Ma réclamation à ce sujet n’a jamais été tranchée par l’employeur, malgré le fait que plusieurs discussions ont eu lieu depuis les événements en vue d’en arriver à un paiement. L’employeur a finalement transmis un courriel au Syndicat, le 25 mai 2018, affirmant qu’il rompait les discussions tant qu’un grief ne serait pas déposé. Je dépose donc un grief dans les 25 jours ouvrables de cet avis de l’employeur.

[…]

 

[13] Les réponses de l’employeur au premier palier sont datées du 31 juillet 2019. Un des fonctionnaires a reçu sa réponse le 6 août 2019 et l’autre le 13 août 2019. Je fais remarquer que le 20 juin 2019, l’agent négociateur avait accordé à l’employeur une prolongation de délai jusqu’au 31 juillet 2019 pour répondre aux griefs au premier palier. Dans ses réponses, l’employeur a mentionné que les griefs avaient été déposés en dehors du délai de 25 jours et que le dossier « remonte à plusieurs années déjà ».
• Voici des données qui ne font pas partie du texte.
Lemma enrolls_call {A B} (f : nat -> A) (c : A) (k : A -> act B) key b :
  (forall t, f t = c) -> enrolls (k c) key b -> enrolls (call f ≫= k) key b.
Proof. intros Hf Hk s x s'. unfold mbind, act_bind, call. rewrite Hf. apply Hk. Qed.

Lemma enrolls_ask {A B} (f : nat -> option A) (c : A) (k : A -> act B) key b :
  (forall t, f t = Some c) -> enrolls (k c) key b -> enrolls (ask f ≫= k) key b.
Proof. intros Hf Hk s x s'. unfold ask, mbind, act_bind, call, need. rewrite Hf. apply Hk. Qed.

Section Named.
Context `{H : Host} `{!SteadyHost H} `{R : KernelReads} `{!MappedReads R}.

Lemma enrolls_identity {B} path st dev (k : object_id -> act B) key b :
  device_in c23 (read_text 0 mountinfo) path st = Some dev -> enrolls (k (dev, st_ino st)) key b ->
  enrolls (identity path st ≫= k) key b.
Proof.
  intros Hd Hk s x s'. unfold identity, kernel_device, mbind, act_bind, call, need. rewrite steady_text, Hd. apply Hk.
Qed.

(** The directory a name lives in, as the loader sees it. *)
Definition seen_directory (path : list Z) (id : object_id) : Prop :=
  exists st, exists_ 0 path = Some true /\ stat_ 0 path = Some st /\
    device_in c23 (read_text 0 mountinfo) path st = Some id.1 /\ st_ino st = id.2.

Lemma enrolls_add_slot kind path id role b :
  seen_directory (parent_path path) id -> has_bits role b = true ->
  enrolls (add_slot kind path role) (SlotKey (id, pad 64 (filename path))) b.
Proof.
  intros (st & He & Hs & Hd & Hi) Hb. unfold add_slot.
  apply (enrolls_ask _ true); [intros t; by rewrite steady_exists|].
  apply (enrolls_ask _ st); [intros t; by rewrite steady_stat|].
  apply (enrolls_identity _ _ id.1); [done|]. rewrite Hi, <- surjective_pairing.
  case_match; [apply enrolls_throw|by apply enrolls_merge].
Qed.

Lemma named_role_slot w g parent name m :
  has_bits (role_of g (SlotKey (inode_id (deref_inode w (d_inode (dentries w parent))), name))) m = true ->
  has_bits (named_role w g parent name).1 m = true.
Proof.
  unfold role_of, named_role. cbn [read_key fst]. intros Hm.
  repeat (case_match; rewrite ?has_bits_lor); rewrite Hm; done.
Qed.

(** A name shorter than a slot is compared whole. *)
Lemma dentry_role_named w g d name rest :
  d_name (dentries w d) = name ++ 0 :: rest -> no_nul name -> (length name < 64)%nat ->
  dentry_role w g (Some d) = named_role w g (d_parent (dentries w d)) (pad 64 name).
Proof.
  intros Hd Hn Hl. unfold dentry_role. rewrite Hd, probe_str_mapped, (str_copied_pad 64 64) by (done || lia).
  rewrite (proj2 (Z.ltb_ge _ 1)) by lia. destruct (_ =? 64) eqn:E; [|done]. bool_to_prop.
  rewrite probe_mem_mapped. replace 63%nat with (length name) by lia. rewrite drop_app_length. done.
Qed.

Lemma enrolls_named netns input path id :
  is_absolute input = true -> weakly_canonical 0 input = Some path -> seen_directory (parent_path path) id ->
  enrolls (guard_slot_add netns (str "socket") input) (SlotKey (id, pad 64 (filename path))) ROLE_SOCKET.
Proof.
  intros Ha Hc Hd. rewrite socket_add by done.
  apply (enrolls_ask _ path); [intros t; by rewrite steady_canonical|]. apply enrolls_then. intros _.
  apply enrolls_first; [|grow]. by apply enrolls_add_slot.
Qed.

(** A socket enrolled by its path is recognised by its name: after the
    loader added it, the kernel gives the resolver role to any entry of that
    name in the directory of that device and inode number, whichever file is
    there later. *)
Theorem enrolled_socket_named netns input path id s s' w d rest :
  is_absolute input = true -> weakly_canonical 0 input = Some path -> seen_directory (parent_path path) id ->
  guard_slot_add netns (str "socket") input s = (Some tt, s') ->
  inode_id (deref_inode w (d_inode (dentries w (d_parent (dentries w d))))) = id ->
  d_name (dentries w d) = filename path ++ 0 :: rest -> no_nul (filename path) -> (length (filename path) < 64)%nat ->
  has_bits (dentry_role w (h_maps s') (Some d)).1 ROLE_SOCKET = true.
Proof.
  intros Ha Hc Hd Hs Hi Hn Hnn Hl. rewrite (dentry_role_named w _ d (filename path) rest) by done.
  apply named_role_slot. rewrite Hi. by apply (enrolls_named netns input path id Ha Hc Hd) in Hs.
Qed.

End Named.

(** ** What users can put in their own directories *)

Section UserContent.
Context `{H : Host}.

(** A map operation the kernel accepts. *)
Lemma merge_role_ok k role s :
  map_read_ok (h_calls s) = true -> map_write_ok (S (h_calls s)) = true -> has_room (h_maps s) k = true ->
  merge_role k role s =
    (Some tt, {| h_maps := write_key k (Z.lor role (role_of (h_maps s) k)) (h_maps s); h_calls := S (S (h_calls s)) |}).
Proof.
  intros Hr Hw Hk. unfold merge_role, mbind, act_bind, call, get_guard, with_guard. cbn.
  rewrite Hr. cbn. rewrite Hw. cbn. by rewrite Hk.
Qed.

Lemma identity_ok path st device s :
  device_in c23 (read_text (h_calls s) mountinfo) path st = Some device ->
  identity path st s = (Some (device, st_ino st), {| h_maps := h_maps s; h_calls := S (h_calls s) |}).
Proof. intros Hd. unfold identity, kernel_device, mbind, act_bind, call, need. by rewrite Hd. Qed.

Lemma room_for_name g k : (size (endpoint_names g) < 1024)%nat -> has_room g (NameKey k) = true.
Proof. intros Hs. unfold has_room. by rewrite (proj2 (Nat.ltb_lt _ _) Hs), orb_true_r. Qed.
Lemma room_for_slot g k : (size (guard_slots g) < 1024)%nat -> has_room g (SlotKey k) = true.
Proof. intros Hs. unfold has_room. by rewrite (proj2 (Nat.ltb_lt _ _) Hs), orb_true_r. Qed.

(** Nothing a user places in a runtime directory makes the loader fail:
    whatever file types, links and disappearances it meets there, enrolling
    that user's bus returns, as long as the kernel's maps have room and accept
    the updates and the mount table is well formed. *)
Theorem user_content_never_blocks netns directory s :
  (forall t, map_read_ok t = true) -> (forall t, map_write_ok t = true) ->
  (forall t path st, is_Some (device_in c23 (read_text t mountinfo) path st)) ->
  (size (guard_slots (h_maps s)) < 1024)%nat -> (size (endpoint_names (h_maps s)) < 1024)%nat ->
  (guard_user_bus netns directory s).1 = Some tt.
Proof.
  intros Hr Hw Hd Hs Hn. unfold guard_user_bus. destruct (_ <? _)%nat; [done|].
  set (key := NameKey _). unfold mbind at 1, act_bind at 1.
  rewrite merge_role_ok; [|done|done|by apply room_for_name].
  set (s1 := {| h_maps := _; h_calls := _ |}). assert (guard_slots (h_maps s1) = guard_slots (h_maps s)) as E1 by done.
  clearbody s1. unfold mbind at 1, act_bind at 1, call at 1. destruct (lstat _ _) as [st|]; [|done].
  destruct (negb _); [done|]. set (s1' := {| h_maps := h_maps s1; h_calls := _ |}).
  destruct (Hd (h_calls s1') directory st) as [device Ed]. unfold mbind at 1, act_bind at 1. rewrite (identity_ok _ _ device) by done.
  set (slot := SlotKey _). unfold mbind at 1, act_bind at 1.
  rewrite merge_role_ok; [|done|done|apply room_for_slot; subst s1'; cbn [h_maps]; by rewrite E1].
  set (s2 := {| h_maps := _; h_calls := _ |}). clearbody s2. unfold mbind at 1, act_bind at 1, call at 1.
  destruct (lstat _ _) as [st'|]; [|done]. destruct (negb _); [done|].
  unfold mbind at 1, act_bind at 1, call at 1. destruct (open_nofollow _ _) as [file|]; [|done].
  by rewrite merge_role_ok by (done || (unfold has_room; by rewrite orb_true_r)).
Qed.

End UserContent.

(** Enrollment never takes a role away: whether it returns or throws at
    any point, and whatever the host answers, every object has the roles it had
    before, and nothing but the four maps of roles has changed. *)
Theorem enrollment_only_adds `{Host} netns kind input s :
  grows (h_maps s) (h_maps (guard_slot_add netns kind input s).2) /\
  grows (h_maps s) (h_maps (seed_guards netns s).2).
Proof. split; [apply growing_slot_add|apply growing_seed]. Qed.

(** ** A concrete host *)

Module DemoHost.

Definition is_dir : file_stat := {| st_dev := 30; st_ino := 6; st_mode := S_IFDIR + 493; st_uid := 1000 |}.
Definition is_sock : file_stat := {| st_dev := 30; st_ino := 7; st_mode := S_IFSOCK + 438; st_uid := 1000 |}.
Definition table : list Z :=
  show_mounts [demo_mount 20 (str "/") 30; demo_mount 21 (str "/run") 31; demo_mount 22 (str "/run/user/1000") 32].

#[export] Instance host : Host := {|
  c23 := true;
  read_text _ _ := table;
  stat_ _ path := Some (if is_text (filename path) "system_bus_socket" then is_sock else is_dir);
  lstat _ path := Some (if is_text (filename path) "bus" then is_sock else is_dir);
  weakly_canonical _ path := Some path;
  exists_ _ path := Some (bool_decide (path ∈ map str ["/run/user"; "/run/dbus"; "/run/dbus/system_bus_socket"]%string));
  open_path _ _ := Some 8%positive;
  open_nofollow _ _ := Some 9%positive;
  is_regular_file _ _ := false;
  listing _ _ := (map str ["1000"; "systemd"]%string, false);
  map_read_ok _ := true;
  map_write_ok _ := true
|}.
(** ** Commands that change the maps *)

Definition set_policy_cfg (pm : policy_maps) (cfg : policy_config) : policy_maps :=
  {| paths := paths pm; paths_short := paths_short pm; policy_cfg := Some cfg; scratch := scratch pm; stats := stats pm |}.
Definition set_policy s pm := {| guard_slots := guard_slots s; guard_dirs := guard_dirs s;
  endpoint_names := endpoint_names s; object_roles := object_roles s; negative_roles := negative_roles s;
  held_roles := held_roles s; stream_roles := stream_roles s; role_generation := role_generation s;
  guard_config := guard_config s; guard_stats := guard_stats s; Guard.g_policy := pm |}.

Definition set_ready (cfg : policy_config) (value : Z) : policy_config :=
  {| version := version cfg; ready := value; mask := mask cfg; mark := mark cfg; root_dev := root_dev cfg;
     root_ino := root_ino cfg; netns := netns cfg; userns := userns cfg |}.

(** [try { m } catch (...) { f; throw; } f]: [f] runs either way. *)
Definition finally {A} (m : act A) (f : act unit) : act A := fun s =>
  let '(result, s1) := m s in
  match f s1 with (Some _, s2) => (result, s2) | (None, s2) => (None, s2) end.

Section Commands.
Context `{H : Host}.

(** A pinned map opened and one key read. *)
Definition read_map {A} (f : guard -> option A) : act A :=
  readable ← call map_read_ok;
  if negb readable then throw else s ← get_guard; need (f s).

Definition update_map (f : guard -> guard) : act unit :=
  writable ← call map_write_ok;
  if negb writable then throw else with_guard f.

Definition configuration : act policy_config :=
  cfg ← read_map (fun s => policy_cfg (Guard.g_policy s));
  if negb (version cfg =? POLICY_ABI) then throw else mret cfg.

(** [guard-slot DIR KIND INPUT]. *)
Definition guard_slot_command (kind input : list Z) : act unit :=
  cfg ← configuration;
  if negb (ready cfg =? 0) then throw else
  epoch ← read_map guard_config;
  if has_bits epoch 1 || (2 ^ 64 - 1 - 2 <? epoch) then throw else
  _ ← update_map (fun s => set_config s (Some (epoch + 1)));
  finally (guard_slot_add (netns cfg) kind input) (update_map (fun s => set_config s (Some (epoch + 2)))).

(** [state DIR VALUE]. *)
Definition state_command (value : list Z) : act unit :=
  cfg ← configuration;
  if negb (is_text value "ready") && negb (is_text value "blocked") then throw else
  let cfg := set_ready cfg (if is_text value "ready" then 1 else 0) in
  _ ← (if negb (ready cfg =? 0) then
         epoch ← read_map guard_config;
         if has_bits epoch 1 then throw else
         text ← call (fun t => read_text t nsswitch);
         if ready_preflight text then done_ else throw
       else done_);
  update_map (fun s => set_policy s (set_policy_cfg (Guard.g_policy s) cfg)).

End Commands.

(** ** Updating the roles of a running guard *)

Lemma bind_inv {A B} (m : act A) (k : A -> act B) s r s' :
  (m ≫= k) s = (r, s') ->
  (exists a s1, m s = (Some a, s1) /\ k a s1 = (r, s')) \/ (m s = (None, s') /\ r = None).
Proof.
  unfold mbind, act_bind. destruct (m s) as [[a|] s1]; [eauto|]. intros [= <- <-]. by right.
Qed.

Section Updates.
Context `{H : Host}.

Lemma read_map_inv {A} (f : guard -> option A) s r s' :
  read_map f s = (r, s') -> h_maps s' = h_maps s /\ (forall a, r = Some a -> f (h_maps s) = Some a).
Proof.
  unfold read_map, mbind, act_bind, call, get_guard, need, throw. cbn. intros E.
  destruct (map_read_ok (h_calls s)); cbn in E; [|by simplify_eq].
  destruct (f (h_maps s)); unfold throw, mret, act_ret in E; simplify_eq; (split; [done|]); intros; by simplify_eq.
Qed.

Lemma update_map_inv f s r s' :
  update_map f s = (r, s') -> (r = Some tt /\ h_maps s' = f (h_maps s)) \/ (r = None /\ h_maps s' = h_maps s).
Proof.
  unfold update_map, mbind, act_bind, call, with_guard, throw. cbn. intros E.
  destruct (map_write_ok (h_calls s)); cbn in E; simplify_eq; auto.
Qed.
[14] Le 15 août 2019, l’agent négociateur a transmis les griefs au deuxième palier. L’employeur a accusé réception de ces avis de transmission au deuxième palier le 19 août 2019.

[15] Le 2 octobre 2019, l’agent négociateur a transmis les griefs au troisième palier, soit, dans le présent cas, au comité exécutif du CNM.

[16] Le 8 octobre 2019, l’agente de liaison ministérielle de l’employeur a transmis au CNM, sans autre explication, ce qu’elle a appelé « la documentation pertinente » aux griefs. Cette documentation comprenait les griefs, les réponses au premier palier et les formulaires de transmission des griefs au deuxième et au troisième palier.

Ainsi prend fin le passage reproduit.